COUNTDOWN: 4 DAYS

On my long run yesterday, I had plenty of time to think about a whole lot of stuff. In the moment, I thought about the way my body felt as I ran — the movement of my quads, the positioning of my elbows as I ran up each hill, the ease of my breath in and out. I imagined race day, lining up, high-fiving people along the route, planning water stations and strategy. And, I reflected on the past — the long 6 months since I first declared I would run a 1/2 marathon before my mastectomy, the way life interfered with illness, stress, and major decisions that I had to make.

And, in the moment, I watched each car pass by, said “good morning” to every runner and walker that I met, and marveled at all the places I had never seen despite growing up in the same town for over 30 years.
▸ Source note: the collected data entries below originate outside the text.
(* ===== verification/Ballot.v ===== *)
(** * The ballot protocol

    Model of [src/scp/BallotProtocol.cpp].  Every member function that changes
    the slot is an operation of the slot monad; [dbgAssert], the dereference of
    an empty pointer and [throw] are its faults.  The mutual recursion
    processEnvelope -> advanceSlot -> attempt* -> set* ->
    emitCurrentStateStatement -> processEnvelope is tied by giving the
    operations the recursive call as an argument and closing the knot with
    fuel in [advanceSlot]. *)

From stdpp Require Import base list gmap strings.
From S2P Require Import Prelude Numeric QuorumSet LocalNode Statement SlotState.

Local Open Scope Z_scope.

Inductive EnvelopeState := INVALID | VALID.

#[export] Instance EnvelopeState_eq_dec : EqDecision EnvelopeState.
Proof. solve_decision. Defined.

Definition MAX_ADVANCE_SLOT_RECURSION : Z := 50.

(** [SCP::QuorumInfoNodeState]. *)
Inductive QuorumInfoNodeState := NO_INFO | AGREE | MISSING | DELAYED | DISAGREE.

Definition NUM_TIMEOUTS_THRESHOLD_FOR_REPORTING : Z := 2.

Section Ballot.
Context (d : SCPDriver) (ln : LocalNodeState).

(** ** Reading and recording envelopes *)

Definition isNewerStatementFrom (node : NodeID) (st : SCPStatement) (s : BallotState) : bool :=
  match mapFind (mLatestEnvelopes s) node with
  | None => true
  | Some old => isNewerStatement (statement old) st
  end.

Definition recordEnvelope (env : SCPEnvelope) : SM unit :=
  let st := statement env in
  do* modB (fun s => set_latest (mapInsert (nodeID st) env (mLatestEnvelopes s)) s) in
  recordStatement st.

Definition isStatementSane (st : SCPStatement) (self : bool) : exc bool :=
  match getQuorumSetFromStatement d st with
  | None => mret false
  | Some qSet =>
      if negb (isQuorumSetSane qSet false) then mret false
      else
        match pledges st with
        | SCP_ST_PREPARE p =>
            let isOK := self || (0 <? counter (p_ballot p)) in
            let isOK := isOK &&
              match p_preparedPrime p, p_prepared p with
              | Some pp, Some pr => areBallotsLessAndIncompatible pp pr
              | _, _ => true
              end in
            let isOK := isOK &&
              ((p_nH p =? 0) ||
               match p_prepared p with
               | Some pr => p_nH p <=? counter pr
               | None => false
               end) in
            mret (isOK &&
              ((p_nC p =? 0) ||
               (negb (p_nH p =? 0) && (p_nH p <=? counter (p_ballot p)) &&
                (p_nC p <=? p_nH p))))
        | SCP_ST_CONFIRM c =>
            mret ((0 <? counter (c_ballot c)) && (c_nH c <=? counter (c_ballot c)) &&
                  (c_nCommit c <=? c_nH c))
        | SCP_ST_EXTERNALIZE e =>
            mret ((0 <? counter (e_commit e)) && (counter (e_commit e) <=? e_nH e))
        | SCP_ST_NOMINATE _ => exc_throw notABallot
        end
  end.

Definition validateValues (st : SCPStatement) (index : Z) : ValidationLevel :=
  match getStatementValues st with
  | [] => kInvalidValue
  | values =>
      fold_left (fun lv v =>
        match lv with
        | kInvalidValue => lv
        | _ => levelMin (validateValue d index v false) lv
        end) values kFullyValidatedValue
  end.

(** ** Invariants checked at run time *)

Definition isSome {A} (o : option A) : bool := match o with Some _ => true | None => false end.

Definition checkInvariants : SM unit :=
  let* s := getB id in
  do* (match mPhase s with
       | SCP_PHASE_PREPARE => mret tt
       | _ =>
           do* dbgAssert (isSome (mCurrentBallot s)) "mCurrentBallot" in
           do* dbgAssert (isSome (mPrepared s)) "mPrepared" in
           do* dbgAssert (isSome (mCommit s)) "mCommit" in
           dbgAssert (isSome (mHighBallot s)) "mHighBallot"
       end) in
  do* (match mCurrentBallot s with
       | Some b => dbgAssert (negb (counter b =? 0)) "mCurrentBallot->getBallot().counter != 0"
       | None => mret tt
       end) in
  do* (match mPrepared s, mPreparedPrime s with
       | Some p, Some pp => dbgAssert (areBallotsLessAndIncompatible pp p) "p' < p and incompatible"
       | _, _ => mret tt
       end) in
  do* (match mHighBallot s with
       | Some h =>
           do* dbgAssert (isSome (mCurrentBallot s)) "h: mCurrentBallot" in
           let* b := deref (mCurrentBallot s) "mCurrentBallot" in
           dbgAssert (areBallotsLessAndCompatible h b) "h <= b and compatible"
       | None => mret tt
       end) in
  match mCommit s with
  | Some c =>
      do* dbgAssert (isSome (mCurrentBallot s)) "c: mCurrentBallot" in
      let* h := deref (mHighBallot s) "mHighBallot" in
      do* dbgAssert (areBallotsLessAndCompatible c h) "c <= h and compatible" in
      let* b := deref (mCurrentBallot s) "mCurrentBallot" in
      dbgAssert (areBallotsLessAndCompatible h b) "c: h <= b and compatible"
  | None => mret tt
  end.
A comment from my friend Alice this morning, though, reminded me of something — an aspect of how far I’ve come in this journey. Though the pounds are still here, the clothing size is still the same, and my double chin still keeps my neckline in good company, something is different.

I run in public.

Back in January, I began my workout on an elliptical machine I have in my basement. Embarrassed (and too cold) to go out on a wintery day, I stayed indoors to avoid having anyone see me and my chubby (post-baby, c’mon!) body waddling outdoors. In mid-January, while students were still away, I began walking at work, my face strategically hidden with a scarf, hat, and a rain hood. In February, I discovered “Lot 17.”Lot 17 is an open parking lot at the furthest end of campus. Hardly anyone ever goes there, and it’s about a 1/3 of a mile. My early Mb4M team would head up there at 4:15pm, bundled up from head to toe, and do our 30 second walk/30 second run routines. When the workout was over, we slowly walked back into visibility, towards our offices, and got into our cars.
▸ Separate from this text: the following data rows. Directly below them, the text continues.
(* ===== verification/BallotInv.v ===== *)
(** * Invariants of the ballot protocol

    The facts every operation of [BallotProtocol] keeps, and how a slot may
    evolve under them: which members may change, in which direction, and which
    of the run-time checks can never fail. *)

From Stdlib Require Import Sorted.
From stdpp Require Import base list gmap strings.
From S2P Require Import Prelude Numeric QuorumSet LocalNode Statement SlotState Ballot.

Local Open Scope Z_scope.

#[local] Arguments mapFind : simpl never.
#[local] Arguments compareBallots : simpl never.
#[local] Arguments areBallotsCompatible : simpl never.
#[local] Arguments areBallotsLessAndCompatible : simpl never.
#[local] Arguments areBallotsLessAndIncompatible : simpl never.

(** ** Maps keyed by node *)

Lemma mapFind_cons {V} k v (m : list (NodeID * V)) n :
  mapFind ((k, v) :: m) n = if k =? n then Some v else mapFind m n.
Proof. unfold mapFind. cbn. by destruct (k =? n). Qed.

Lemma mapFind_mapInsert {V} k (v : V) m : mapFind (mapInsert k v m) k = Some v.
Proof.
  induction m as [|[k' v'] m IH]; cbn [mapInsert]; [by rewrite mapFind_cons, Z.eqb_refl|].
  destruct (Z.ltb_spec k k'); [by rewrite mapFind_cons, Z.eqb_refl|].
  destruct (Z.eqb_spec k k'); [by rewrite mapFind_cons, Z.eqb_refl|].
  rewrite mapFind_cons, (proj2 (Z.eqb_neq k' k)); [done|lia].
Qed.

Lemma mapFind_mapInsert_ne {V} k (v : V) m n : n <> k -> mapFind (mapInsert k v m) n = mapFind m n.
Proof.
  intros Hn. induction m as [|[k' v'] m IH]; cbn [mapInsert].
  - by rewrite mapFind_cons, (proj2 (Z.eqb_neq k n)).
  - destruct (Z.ltb_spec k k'); [by rewrite mapFind_cons, (proj2 (Z.eqb_neq k n))|].
    destruct (Z.eqb_spec k k') as [<-|]; rewrite !mapFind_cons.
    + by rewrite (proj2 (Z.eqb_neq k n)).
    + by rewrite IH.
Qed.

(** The keys of a [std::map] are in increasing order. *)
Definition ordered {V} (m : list (NodeID * V)) : Prop := StronglySorted Z.lt (map fst m).

Lemma mapInsert_keys {V} k (v : V) m n :
  In n (map fst (mapInsert k v m)) -> n = k \/ In n (map fst m).
Proof.
  induction m as [|[k' v'] m IH]; cbn; [intuition congruence|].
  destruct (Z.ltb_spec k k'); cbn; [intuition congruence|].
  destruct (Z.eqb_spec k k'); cbn; intuition congruence.
Qed.

Lemma mapInsert_ordered {V} k (v : V) m : ordered m -> ordered (mapInsert k v m).
Proof.
  unfold ordered. induction m as [|[k' v'] m IH]; cbn; intros H; [repeat constructor|].
  apply StronglySorted_inv in H as [H Hk]. rewrite List.Forall_forall in Hk.
  destruct (Z.ltb_spec k k'); [|destruct (Z.eqb_spec k k') as [->|Hne]]; cbn.
  - constructor; [by constructor; [|apply List.Forall_forall]|].
    apply List.Forall_forall. intros m' [<-|Hn]; [done|]. specialize (Hk m' Hn). lia.
  - by constructor; [|apply List.Forall_forall].
  - constructor; [by apply IH|]. apply List.Forall_forall. intros m' Hn.
    apply mapInsert_keys in Hn as [->|Hn]; [lia|by apply Hk].
Qed.

Lemma ordered_NoDup {V} (m : list (NodeID * V)) : ordered m -> NoDup (map fst m).
Proof.
  unfold ordered. induction (map fst m) as [|k l IH]; intros H; [constructor|].
  apply StronglySorted_inv in H as [H Hk]. constructor; [|by apply IH].
  rewrite list_elem_of_In. intros Hin. rewrite List.Forall_forall in Hk.
  specialize (Hk k Hin). lia.
Qed.

(** ** What the members mean to each other *)

Definition phaseRank (ph : SCPPhase) : Z :=
  match ph with
  | SCP_PHASE_PREPARE => 0
  | SCP_PHASE_CONFIRM => 1
  | SCP_PHASE_EXTERNALIZE => 2
  end.

(** x is unset, or y is set, not below x and has the same value. *)
Definition lec (x y : option SCPBallot) : Prop :=
  match x, y with
  | None, _ => True
  | Some x, Some y => ballot_le x y /\ value x = value y
  | Some _, None => False
  end.

(** x is unset, or y is set, above x and has another value. *)
Definition lti (x y : option SCPBallot) : Prop :=
  match x, y with
  | None, _ => True
  | Some x, Some y => ballot_lt x y /\ value x <> value y
  | Some _, None => False
  end.

(** The order with the unset ballot at the bottom. *)
Definition ole (x y : option SCPBallot) : Prop :=
  match x, y with
  | None, _ => True
  | Some x, Some y => ballot_le x y
  | Some _, None => False
  end.

Lemma ole_refl x : ole x x.
Proof. destruct x; cbn; [apply ballot_le_refl|done]. Qed.

Lemma ole_trans x y z : ole x y -> ole y z -> ole x z.
Proof. destruct x, y, z; cbn; try tauto. apply ballot_le_trans. Qed.

(** The members a statement is made of. *)
Definition fields (s : BallotState) :=
  (mCurrentBallot s, mPrepared s, mPreparedPrime s, mHighBallot s, mCommit s, mPhase s).

(** p' < p with another value; c <= h <= b with one value; from CONFIRM on, c
    is set and p' is not. *)
Definition Core (s : BallotState) : Prop :=
  lti (mPreparedPrime s) (mPrepared s) /\
  lec (mHighBallot s) (mCurrentBallot s) /\
  lec (mCommit s) (mHighBallot s) /\
  (mPhase s <> SCP_PHASE_PREPARE -> mPreparedPrime s = None /\ mCommit s <> None).

Definition HasP (s : BallotState) : Prop :=
  mPhase s <> SCP_PHASE_PREPARE -> mPrepared s <> None.

Definition commitValue (s : BallotState) : option Value := value <$> mCommit s.
Definition highCounter (s : BallotState) : Z :=
  match mHighBallot s with Some h => counter h | None => 0 end.
Definition localCounter (s : BallotState) : Z :=
  match mCurrentBallot s with Some b => counter b | None => 0 end.

(** How the members may move: the phase and p only go up; b goes up unless the
    node enters CONFIRM; from CONFIRM on the committed value is fixed, and
    EXTERNALIZE freezes everything. *)
Record Adv (s s' : BallotState) : Prop := {
  adv_phase : phaseRank (mPhase s) <= phaseRank (mPhase s');
  adv_p : ole (mPrepared s) (mPrepared s');
  adv_b : mPhase s = mPhase s' \/ mPhase s <> SCP_PHASE_PREPARE ->
          ole (mCurrentBallot s) (mCurrentBallot s');
  adv_c : mPhase s <> SCP_PHASE_PREPARE -> commitValue s' = commitValue s;
  adv_h : mPhase s = SCP_PHASE_CONFIRM -> mPhase s' = SCP_PHASE_CONFIRM ->
          highCounter s <= highCounter s';
  adv_ext : mPhase s = SCP_PHASE_EXTERNALIZE -> fields s' = fields s
}.

Lemma Adv_same s s' : fields s' = fields s -> Adv s s'.
Proof.
  destruct s, s'; unfold fields; cbn. intros [= -> -> -> -> -> ->].
  split; cbn; intros; try apply ole_refl; done.
Qed.

Lemma Adv_refl s : Adv s s.
Proof. by apply Adv_same. Qed.

Lemma phase_between s1 s2 s3 :
  phaseRank (mPhase s1) <= phaseRank (mPhase s2) -> phaseRank (mPhase s2) <= phaseRank (mPhase s3) ->
  mPhase s1 = mPhase s3 -> mPhase s1 = mPhase s2.
Proof. intros. destruct (mPhase s1), (mPhase s2), (mPhase s3); cbn in *; done || lia. Qed.

Lemma phase_above s s' :
  phaseRank (mPhase s) <= phaseRank (mPhase s') ->
  mPhase s <> SCP_PHASE_PREPARE -> mPhase s' <> SCP_PHASE_PREPARE.
Proof. destruct (mPhase s), (mPhase s'); cbn; done || lia. Qed.

Lemma Adv_trans s1 s2 s3 : Adv s1 s2 -> Adv s2 s3 -> Adv s1 s3.
Proof.
  intros H G. pose proof (adv_phase _ _ H). pose proof (adv_phase _ _ G). split.
  - lia.
  - eapply ole_trans; [apply H|apply G].
  - intros E. apply ole_trans with (mCurrentBallot s2).
    + apply H. destruct E as [E|E]; [left; by eapply phase_between|by right].
    + apply G. destruct E as [E|E]; [|right; by eapply phase_above].
      left. rewrite <- E. symmetry. by eapply phase_between.
  - intros E. rewrite (adv_c _ _ G), (adv_c _ _ H); try done. by eapply phase_above.
  - intros E E'. assert (mPhase s2 = SCP_PHASE_CONFIRM) as E2.
    { rewrite <- E. symmetry. apply (phase_between s1 s2 s3); [done..|by rewrite E, E']. }
    pose proof (adv_h _ _ H E E2). pose proof (adv_h _ _ G E2 E'). lia.
  - intros E. pose proof (adv_ext _ _ H E) as Hf. rewrite (adv_ext _ _ G), Hf; [done|].
    injection Hf as ??????. by rewrite <- E.
Qed.

(** ** The slot's callbacks *)

Definition isBallotStatement (st : SCPStatement) : bool :=
  match pledges st with SCP_ST_NOMINATE _ => false | _ => true end.

(** The ballot envelopes emitted and the values externalized, in order. *)
Definition emitOf (e : Event) : option SCPEnvelope :=
  match e with
  | EmitEnvelope e => if isBallotStatement (statement e) then Some e else None
  | _ => None
  end.
Definition extOf (e : Event) : option Value :=
  match e with ValueExternalized v => Some v | _ => None end.

Definition emits (s : SlotState) : list SCPEnvelope := omap emitOf (events s).
Definition exts (s : SlotState) : list Value := omap extOf (events s).

Definition newerEnv (e e' : SCPEnvelope) : Prop := newer (statement e) (statement e').
Definition newerEq (e e' : SCPEnvelope) : Prop := e' = e \/ newerEnv e e'.

Lemma newerEq_refl e : newerEq e e.
Proof. by left. Qed.

Lemma newerEq_trans a b c : newerEq a b -> newerEq b c -> newerEq a c.
Proof.
  intros [->|H] [->|G]; [by left|by right..|]. right. by apply (newer_trans _ (statement b)).
Qed.

(** An optional envelope only replaced by a newer one. *)
Definition replaced (o o' : option SCPEnvelope) : Prop :=
  forall e, o = Some e -> exists e', o' = Some e' /\ newerEq e e'.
As the weather got a bit warmer — mid March or so — we grew more daring. We actually began to run from the parking lot back to our cars! By mid-April, we abandoned our Lot 17 routine and began running around the perimeter of campus (still not visible to the rest of the community).

Lot 17, and running the perimeter, gave me a sense of anonymity. I didn’t want people — especially students — to have the opportunity to make fun of me. I imagined them saying to their friends, “Look at that fatty run!” or “Is that lady running or standing still??” or … well … anything. I was ashamed of my body and self conscious to the extent that it was debilitating.

After reading Alice’s comment, I began to reflect on my past month of training runs. They have all been outdoors, on streets, and in the most public places. Even as I shuffled through the last 4 miles of the 11.1 mile run yesterday, and even though I had plenty of time to think, I never once thought about how I looked. I never once thought I would take a different route because it hid or sheltered me from other people. In my fitted tank top and my compression shorts, I didn’t care that my stomach jutted out over my waistband nor that it bounced and kept time with each foot strike. I didn’t care that my iPod arm band was at its largest setting or that my arms themselves — my one area of self-conscious body presentation — were exposed, Stretch marks and all. In fact, I’m still somewhat amazed that I posted a picture of me with my arms flexed, and that I didn’t care that my husband used that picture for his Facebook profile. The old me would have begged him to take it down. The new me was thankful that he was showing his 1,000+ friends that his wife kicks ass.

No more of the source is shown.